On the basis of evidence considered by the commission, it seems that the availability of Sky Movies is also a less significant reason for people choosing or staying with Sky than had been previously assumed.

“Competition between providers of movie services on pay TV has changed materially and, as a result of these changes, consumers now have much greater choice,” concluded Laura Carstensen, who headed the investigation by the Competition Commission into the issue of market dominance of movies on pay television.

“LoveFilm and Netflix offer services which are attractive to many consumers and they appear sufficiently well resourced to be in a position to improve the range and quality of their content further,” she explained. “Moreover, Sky is about to offer Sky Movies on Now TV, which will make Sky Movies available unbundled from other pay-TV content and not requiring a subscription to a traditional pay-TV platform.”

While considering that competition in the pay-television market overall is ineffective, the Competition Commission was limited in its terms of reference to the impact of the first subscription pay-television window, for which Sky currently holds the rights to movies of the six major studios. In this respect, the inquiry has concluded that this does not provide Sky with “a material advantage over its rivals in the pay-TV retail market”.

As a result of new options open to consumers, the choice of pay-television platform can more easily be decoupled from their choice of pay-TV movie service. “As a result, Sky Movies no longer provides Sky with the advantage that it used to when competing with other traditional pay-TV platforms, like Virgin Media or BT Vision.”

Accordingly, the commission considered that there are no longer any features relating to the supply and acquisition of subscription pay-television movie rights of the major studios in the relevant window or in the wholesale supply of premium movie channels which give rise to an adverse effect on competition in any market.

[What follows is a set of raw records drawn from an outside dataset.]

Lemma snakeUpdate_preserves (dt : Z) :
  preserves consistent (snakeUpdate random config dt).
Proof.
  intros s f H. unfold snakeUpdate.
  destruct (moveInterval f <=? lastMoveTime f + dt).
  - assert (H' : consistent (score s) (withLastMoveTime (lastMoveTime f + dt) f))
      by exact H.
    destruct (moveSnake_consistent H') as (_ & Hsc & H0 & Hd & Hl).
    destruct H as (_ & _ & _ & Hdir & _).
    destruct (moveSnake random config (withLastMoveTime (lastMoveTime f + dt) f))
      as [f1 calls].
    cbn [fst snd] in *. cbn [withLastMoveTime direction] in Hd.
    unfold consistent. cbn [foodEaten moveInterval direction snake].
    rewrite Hd. repeat split; trivial.
  - exact H.
Qed.

Lemma snakeReset_preserves : preserves consistent (snakeReset random config).
Proof.
  intros s f _. unfold snakeReset, initializeGame.
  match goal with |- context [generateFood _ _ ?g] =>
    destruct (generateFood_fields g) as (Hs & Hd & _) end.
  unfold consistent.
  cbn [fst snd scoreAfter fold_left foodEaten moveInterval direction snake].
  rewrite Hs, Hd. cbn [snake direction List.length].
  repeat split; try lia. now left.
Qed.

Lemma handleTap_preserves : preserves consistent handleTap.
Proof.
  intros s f H. unfold handleTap. destruct (isPlaying s); [|exact H].
  destruct H as (Hs & H0 & Hm & Hd & Hl).
  unfold consistent.
  cbn [fst snd scoreAfter fold_left changeDirection foodEaten moveInterval
       direction snake].
  repeat split; trivial.
  destruct Hd as [<-|[<-|[<-|[<-|[]]]]]; simpl; auto.
Qed.

(** X8.  Whatever the player and the host do in a session of Tap Snake
    (starting, pausing, stopping, restarting, frames, taps), from the
    construction of the engine on: the score is ten times the food eaten,
    the interval between two moves is 200 ms less 5 ms for each food eaten,
    but not less than 100 ms, the direction is one of the four along an
    axis, and the snake has at least three segments and one more for each
    food eaten. *)
Theorem session_keeps_snake_consistent (ops : list Op) :
  Forall sessionOp ops ->
  let e := @exec _ hooks ops (newEngine random config) in
  score (state e) = foodEaten (game e) * 10
  /\ 0 <= foodEaten (game e)
  /\ moveInterval (game e) = Z.max 100 (200 - foodEaten (game e) * 5)
  /\ In (direction (game e))
        [mkPosition 1 0; mkPosition 0 1; mkPosition (-1) 0; mkPosition 0 (-1)]
  /\ 3 + foodEaten (game e) <= Z.of_nat (List.length (snake (game e))).
Proof.
  intros Hops.
  apply (@FrameFacts.exec_preserves _ hooks consistent).
  - exact snakeUpdate_preserves.
  - exact snakeReset_preserves.
  - eapply Forall_impl; [|exact Hops].
    intros [| | | | | | |handler] Hop; trivial.
    simpl in Hop. subst handler. exact handleTap_preserves.
  - unfold newEngine, create, initialFields, initializeGame.
    cbn [state game score].
    match goal with |- context [generateFood _ _ ?g] =>
      destruct (generateFood_fields g) as (Hs & Hd & _ & Hm & He) end.
    unfold consistent. rewrite Hs, Hd, Hm, He.
    cbn [snake direction moveInterval foodEaten List.length].
    repeat split; try lia. now left.
Qed.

Consequently, the Competition Commission is not proposing any remedial action. It has published its revised provisional findings and is inviting comments before reaching its final views, due for publication by early August.

Competitors, regulators and analysts alike have generally tended to overstate the importance of movies and sport rights as contributors to the market success of Sky. The reality is that competitors can offer similar packages of premium programming at similar prices and have still failed to attract subscribers in similar numbers.

The real competition will come not just from competing pay-television platforms but from new entrants coming online over the top to reach network-connected television screens.